How can I do this 'DNS' thing using the Java J2SE API (Without any external java library, I'd like a lightweight solution ) ?

Thank you

+2  A: 

I think you can't do it without using some external libraries. java.util.InetAddress has some methods to resolve names via DNS, but it's only usable for resolving names into IP addresses and not for generic DNS querying.

For that, you need some external library like DNSJava.

andri
+5  A: 

You can't do this using the standard Java libraries. The InetAddress class is only capable of looking up DNS A records.

To look up SRV records (and indeed any other DNS resource record type other than an A record) you need a third party library. dnsjava is the usual option.
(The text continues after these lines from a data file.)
(** Putting a new buffer after [head_]. *)
Lemma shape_append b ex c c' :
  shape (b :: ex) c -> freelist_ c' = freelist_ c -> heap_ c' = heap_ c ->
  head_ c' = Some (addr b) -> tail_ c' = tail_ c ++ [b] -> shape ex c'.
Proof.
  intros [Hp Hh Hi] Hf He Hhd Ht. split.
  - rewrite Hf, He, Ht. eapply pool_ok_perm; [|exact Hp]. simpl.
    rewrite <- app_assoc. simpl. rewrite !(app_assoc ex). apply Permutation_middle.
  - by rewrite Ht, last_snoc, Hhd.
  - by rewrite Hf.
Qed.

(** Rewriting the last buffer in place. *)
Lemma shape_update_last b' ex c l b c' :
  shape ex c -> tail_ c = l ++ [b] -> wf_mbuf b' -> addr b' = addr b ->
  freelist_ c' = freelist_ c -> heap_ c' = heap_ c -> head_ c' = head_ c ->
  tail_ c' = l ++ [b'] -> shape ex c'.
Proof.
  intros [Hp Hh Hi] Ht Hw Ha Hf He Hhd Ht'. split.
  - rewrite Hf, He, Ht'. rewrite Ht in Hp. rewrite <- app_assoc in *. simpl in *.
    rewrite app_assoc in *. by eapply pool_ok_replace.
  - rewrite Hhd, Hh, Ht, Ht', !last_snoc. simpl. by rewrite Ha.
  - by rewrite Hf.
Qed.

(** Taking the oldest buffer off the chain and freeing it; [it'] is the buffer
    with its offsets as the caller left them. *)
Lemma shape_pop it it' rest c c' :
  shape [] c -> tail_ c = it :: rest -> wf_mbuf it' -> addr it' = addr it ->
  tail_ c' = rest ->
  freelist_ c' = {| addr := addr it'; off_ := 0; len_ := 0; pkt_len_ := pkt_len_ it';
                    data_ := data_ it' |} :: freelist_ c ->
  head_ c' = (if head_is (addr it') c then None else head_ c) -> heap_ c' = heap_ c ->
  shape [] c'.
Proof.
  intros [Hp Hh Hi] Ht (Hw1 & _ & _ & _ & Hw5) Ha Ht' Hf Hhd He. split.
  - rewrite Hf, He, Ht'. rewrite Ht in Hp.
    eapply (pool_ok_replace _ [] it) with (b' := mkMBuf (addr it') 0 0 (pkt_len_ it') (data_ it')) in Hp.
    + eapply pool_ok_perm; [|exact Hp]. simpl. apply Permutation_middle.
    + by split_and!.
    + done.
  - rewrite Hhd, Ht'. unfold head_is. rewrite Hh, Ht.
    destruct rest as [|r rest]; [by simpl; rewrite Ha, Z.eqb_refl|].
    rewrite last_cons_cons. destruct (last (r :: rest)) as [lst|] eqn:El; [|done].
    apply last_Some_elem_of in El. rewrite Ht in Hp. destruct Hp as (_ & Hnd & _).
    apply NoDup_cons in Hnd as [Hni _]. simpl.
    destruct (Z.eqb_spec (addr lst) (addr it')) as [E|]; [|done].
    destruct Hni. rewrite <- Ha, <- E.
    apply (list_elem_of_fmap_2 addr ((r :: rest) ++ freelist_ c)).
    apply elem_of_app. by left.
  - rewrite Hf. by constructor.
Qed.

(** A buffer after [n] of its bytes were read. *)
Definition advance (n : Z) (b : MBuf) : MBuf :=
  {| addr := addr b; off_ := off_ b + n; len_ := len_ b - n; pkt_len_ := pkt_len_ b;
     data_ := data_ b |}.

Lemma advance_wf n b : wf_mbuf b -> 0 <= n <= len_ b -> wf_mbuf (advance n b).
Proof. intros (? & ? & ? & ? & ?) Hn. split_and!; simpl; lia || done. Qed.

Lemma advance_bytes n b :
  wf_mbuf b -> 0 <= n <= len_ b -> bytes (advance n b) = drop (Z.to_nat n) (bytes b).
Proof.
  intros (Hl & Ho & Hn & Hb & _) Hr. unfold bytes, slice, advance. simpl.
  rewrite Z2Nat.inj_add, Z2Nat.inj_sub by lia.
  rewrite skipn_firstn_comm. by rewrite drop_drop.
Qed.

Lemma slice_take_bytes n b :
  wf_mbuf b -> 0 <= n <= len_ b ->
  slice (Z.to_nat (off_ b)) (Z.to_nat n) (data_ b) = take (Z.to_nat n) (bytes b).
Proof.
  intros _ Hr. unfold bytes, slice. rewrite take_take. f_equal. lia.
Qed.

(** The chain once its oldest buffer was taken off and freed, [n] bytes being
    given back to the size. *)
Definition popped (it : MBuf) (rest : list MBuf) (n : Z) (c : t) : t :=
  {| freelist_ := {| addr := addr it; off_ := 0; len_ := 0; pkt_len_ := pkt_len_ it;
                     data_ := data_ it |} :: freelist_ c;
     tail_ := rest;
     head_ := if head_is (addr it) c then None else head_ c;
     size_ := size_ c - n; heap_ := heap_ c |}.

Lemma popped_wf it it' rest c :
  wf c -> tail_ c = it :: rest -> wf_mbuf it' -> addr it' = addr it ->
  wf (popped it' rest (len_ it) c).
Proof.
  intros H Ht Hw Ha. pose proof (wf_bufs _ H) as Hb. rewrite Ht in Hb.
  apply Forall_cons in Hb as [(_ & _ & Hlen & _) Hb].
  pose proof (wf_size _ H) as Hs. pose proof (wf_max _ H) as Hm. rewrite Ht in Hs. simpl in Hs.
  split; simpl; [|lia|lia].
  by eapply (shape_pop it it' rest c); try apply (wf_shape _ H).
Qed.

(** One unfolding of each loop, in terms of [popped]. *)
Lemma read_loop_cons datagram dst len pos it rest c m :
  read_loop datagram dst len pos (it :: rest) c m =
  if negb (pos <? len) then (ZX_OK, pos, c, m)
  else
    let n := Z.min (len_ it) (len - pos) in
    let '(status, m') := copy_array_to_user (out_byte_offset dst pos)
                           (slice (Z.to_nat (off_ it)) (Z.to_nat n) (data_ it)) m in
    if is_err status then (status, pos, c, m')
    else if (len_ it - n =? 0) || datagram
    then read_loop datagram dst len (pos + n) rest (popped (advance n it) rest (len_ it) c) m'
    else (ZX_OK, pos + n, with_size (size_ c - n) (with_tail (advance n it :: rest) c), m').
Proof.
  simpl. destruct (negb (pos <? len)); [done|].
  destruct (copy_array_to_user _ _ _) as [status m']. destruct (is_err status); [done|].
  destruct ((len_ it - Z.min (len_ it) (len - pos) =? 0) || datagram); [|done].
  f_equal. unfold popped, head_is. simpl.
  replace (size_ c - len_ it) with
    (size_ c - Z.min (len_ it) (len - pos) - (len_ it - Z.min (len_ it) (len - pos))) by lia.
  destruct (head_ c) as [h|] eqn:Eh; [destruct (h =? addr it)|];
    unfold FreeMBuf, with_free; simpl; by rewrite ?Eh.
Qed.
I've personally used the 1.6 version on Google Android, it works fine. Version 2.0 and later use the Java nio layer, so won't be compatible with earlier JVMs.

Alnitak
Hello, I am trying to integrate dnsjava-1.6.6 into my android app in order to do SRV resolution. I wonder, did you compile the entire dnsjava package and pull in the .jar - or did you extract the relevant source files from the package.... to keep it lightweight?Thanks!
adam
in my case I've just added the whole (pre-compiled) .jar file to my project. It should be feasible to only add in the files you need, though.
Alnitak
+2  A: 

The JNDI DNS provider can lookup SRV records. You need to do something like:

Hashtable env = new Hashtable();
env.put("java.naming.factory.initial", "com.sun.jndi.dns.DnsContextFactory");
env.put("java.naming.provider.url", "dns:");
DirContext ctx = new InitialDirContext(this.env);
Attributes attrs = ctx.getAttributes("_lsid._tcp._ubio.org", new String[] { "SRV" });

The returned attributes are an enumeration of strings that look like "1 0 80 ANIMALIA.ubio.org". The space separated fields are in order:

  1. priority
  2. weight
  3. port
  4. server
Dean Povey
Thanks ! Looks interesting ! I will test your solution later in the WE. :-)
Pierre
+1  A: 

In case anybody is looking for non-Java solutions (which they might given that the title of the question isn't language specific), when I implemented a LSID (see doi:10.1186/1751-0473-3-2) I used the PEAR package Net_DNS, which can look up SRV records.